*WHAT IS NEEDED*:
One range is to be output from the listing below, exactly as written: the line with "fe_type : FileType;" to the line with "f_lock_write := false;", both kept.

*RECORDS SUPPLIED*:
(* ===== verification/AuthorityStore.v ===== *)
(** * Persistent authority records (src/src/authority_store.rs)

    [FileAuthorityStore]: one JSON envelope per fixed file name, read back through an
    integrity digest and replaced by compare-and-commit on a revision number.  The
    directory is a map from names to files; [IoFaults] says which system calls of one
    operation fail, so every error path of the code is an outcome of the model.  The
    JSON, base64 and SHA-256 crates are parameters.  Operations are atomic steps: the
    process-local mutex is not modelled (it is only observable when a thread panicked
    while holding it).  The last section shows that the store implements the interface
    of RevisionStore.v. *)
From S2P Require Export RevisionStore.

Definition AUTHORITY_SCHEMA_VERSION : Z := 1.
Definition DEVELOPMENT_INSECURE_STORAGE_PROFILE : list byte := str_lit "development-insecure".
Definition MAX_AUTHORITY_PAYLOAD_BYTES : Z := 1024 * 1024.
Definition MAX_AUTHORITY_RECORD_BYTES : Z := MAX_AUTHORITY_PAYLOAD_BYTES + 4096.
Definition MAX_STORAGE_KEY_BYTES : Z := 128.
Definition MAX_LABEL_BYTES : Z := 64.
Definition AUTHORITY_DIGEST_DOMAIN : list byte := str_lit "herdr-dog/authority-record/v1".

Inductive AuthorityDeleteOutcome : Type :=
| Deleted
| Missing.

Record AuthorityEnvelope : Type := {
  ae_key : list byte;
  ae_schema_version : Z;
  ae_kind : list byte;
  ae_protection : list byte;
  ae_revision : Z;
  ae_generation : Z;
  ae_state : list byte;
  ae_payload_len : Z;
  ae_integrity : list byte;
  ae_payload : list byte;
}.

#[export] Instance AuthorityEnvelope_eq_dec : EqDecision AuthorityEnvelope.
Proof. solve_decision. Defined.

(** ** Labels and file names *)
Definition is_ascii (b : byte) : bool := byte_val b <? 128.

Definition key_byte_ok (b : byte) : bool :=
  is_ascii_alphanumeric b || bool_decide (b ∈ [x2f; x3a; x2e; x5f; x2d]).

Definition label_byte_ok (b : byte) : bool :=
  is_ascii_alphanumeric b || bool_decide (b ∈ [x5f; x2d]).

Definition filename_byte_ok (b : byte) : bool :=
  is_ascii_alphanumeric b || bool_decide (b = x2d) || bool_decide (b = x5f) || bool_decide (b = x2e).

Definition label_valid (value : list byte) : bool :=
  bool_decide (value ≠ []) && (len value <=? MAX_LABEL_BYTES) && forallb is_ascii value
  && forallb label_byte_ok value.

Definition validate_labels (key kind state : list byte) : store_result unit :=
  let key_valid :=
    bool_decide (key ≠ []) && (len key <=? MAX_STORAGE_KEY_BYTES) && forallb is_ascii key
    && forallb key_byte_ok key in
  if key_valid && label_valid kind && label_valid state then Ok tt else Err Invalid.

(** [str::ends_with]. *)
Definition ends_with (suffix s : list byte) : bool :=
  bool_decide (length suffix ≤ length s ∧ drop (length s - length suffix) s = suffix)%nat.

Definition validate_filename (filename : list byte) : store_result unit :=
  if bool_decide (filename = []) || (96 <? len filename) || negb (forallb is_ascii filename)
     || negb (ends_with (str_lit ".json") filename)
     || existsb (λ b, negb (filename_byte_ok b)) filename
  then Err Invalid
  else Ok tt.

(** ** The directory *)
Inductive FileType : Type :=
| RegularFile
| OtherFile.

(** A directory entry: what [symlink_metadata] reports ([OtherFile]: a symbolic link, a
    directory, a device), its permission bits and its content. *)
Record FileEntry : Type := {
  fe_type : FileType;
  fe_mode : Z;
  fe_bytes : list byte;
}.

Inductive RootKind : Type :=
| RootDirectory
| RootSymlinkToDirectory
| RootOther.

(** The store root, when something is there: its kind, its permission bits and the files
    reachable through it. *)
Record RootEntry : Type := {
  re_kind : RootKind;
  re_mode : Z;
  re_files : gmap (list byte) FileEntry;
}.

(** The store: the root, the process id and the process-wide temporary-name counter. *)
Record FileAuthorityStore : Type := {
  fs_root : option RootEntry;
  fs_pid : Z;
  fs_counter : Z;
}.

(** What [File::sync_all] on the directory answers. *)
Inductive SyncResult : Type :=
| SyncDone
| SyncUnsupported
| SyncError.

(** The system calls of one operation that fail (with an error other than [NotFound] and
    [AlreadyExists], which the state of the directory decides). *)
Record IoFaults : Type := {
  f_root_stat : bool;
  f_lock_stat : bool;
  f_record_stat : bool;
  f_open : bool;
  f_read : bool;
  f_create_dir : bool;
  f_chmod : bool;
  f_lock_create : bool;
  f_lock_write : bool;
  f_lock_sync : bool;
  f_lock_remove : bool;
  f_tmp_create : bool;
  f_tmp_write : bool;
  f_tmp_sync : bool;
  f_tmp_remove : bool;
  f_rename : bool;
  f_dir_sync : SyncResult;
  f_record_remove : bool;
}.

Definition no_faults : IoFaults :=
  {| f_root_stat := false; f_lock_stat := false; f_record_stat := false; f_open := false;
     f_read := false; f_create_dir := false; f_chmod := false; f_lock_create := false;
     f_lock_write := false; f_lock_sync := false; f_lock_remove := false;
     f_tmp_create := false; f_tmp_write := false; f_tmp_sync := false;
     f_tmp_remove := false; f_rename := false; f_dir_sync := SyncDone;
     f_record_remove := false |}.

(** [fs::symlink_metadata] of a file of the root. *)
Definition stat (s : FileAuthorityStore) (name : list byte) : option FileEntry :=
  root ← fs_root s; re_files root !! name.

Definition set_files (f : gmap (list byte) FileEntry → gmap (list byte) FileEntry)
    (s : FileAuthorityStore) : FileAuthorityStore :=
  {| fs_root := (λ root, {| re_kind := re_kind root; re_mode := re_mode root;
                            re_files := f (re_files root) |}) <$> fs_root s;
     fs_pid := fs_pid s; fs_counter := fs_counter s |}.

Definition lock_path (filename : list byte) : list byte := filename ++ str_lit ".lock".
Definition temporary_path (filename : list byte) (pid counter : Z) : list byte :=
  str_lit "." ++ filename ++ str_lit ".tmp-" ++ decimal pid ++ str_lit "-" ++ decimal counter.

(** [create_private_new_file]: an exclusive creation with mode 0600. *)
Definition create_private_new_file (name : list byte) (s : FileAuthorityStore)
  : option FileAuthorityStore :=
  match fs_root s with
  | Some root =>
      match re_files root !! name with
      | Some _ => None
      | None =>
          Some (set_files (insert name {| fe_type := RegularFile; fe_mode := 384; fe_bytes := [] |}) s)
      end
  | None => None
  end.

*OUTPUT FOR THIS EXERCISE*:
  fe_type : FileType;
  fe_mode : Z;
  fe_bytes : list byte;
}.

Inductive RootKind : Type :=
| RootDirectory
| RootSymlinkToDirectory
| RootOther.

(** The store root, when something is there: its kind, its permission bits and the files
    reachable through it. *)
Record RootEntry : Type := {
  re_kind : RootKind;
  re_mode : Z;
  re_files : gmap (list byte) FileEntry;
}.

(** The store: the root, the process id and the process-wide temporary-name counter. *)
Record FileAuthorityStore : Type := {
  fs_root : option RootEntry;
  fs_pid : Z;
  fs_counter : Z;
}.

(** What [File::sync_all] on the directory answers. *)
Inductive SyncResult : Type :=
| SyncDone
| SyncUnsupported
| SyncError.

(** The system calls of one operation that fail (with an error other than [NotFound] and
    [AlreadyExists], which the state of the directory decides). *)
Record IoFaults : Type := {
  f_root_stat : bool;
  f_lock_stat : bool;
  f_record_stat : bool;
  f_open : bool;
  f_read : bool;
  f_create_dir : bool;
  f_chmod : bool;
  f_lock_create : bool;
  f_lock_write : bool;
  f_lock_sync : bool;
  f_lock_remove : bool;
  f_tmp_create : bool;
  f_tmp_write : bool;
  f_tmp_sync : bool;
  f_tmp_remove : bool;
  f_rename : bool;
  f_dir_sync : SyncResult;
  f_record_remove : bool;
}.

Definition no_faults : IoFaults :=
  {| f_root_stat := false; f_lock_stat := false; f_record_stat := false; f_open := false;
     f_read := false; f_create_dir := false; f_chmod := false; f_lock_create := false;
     f_lock_write := false; f_lock_sync := false; f_lock_remove := false;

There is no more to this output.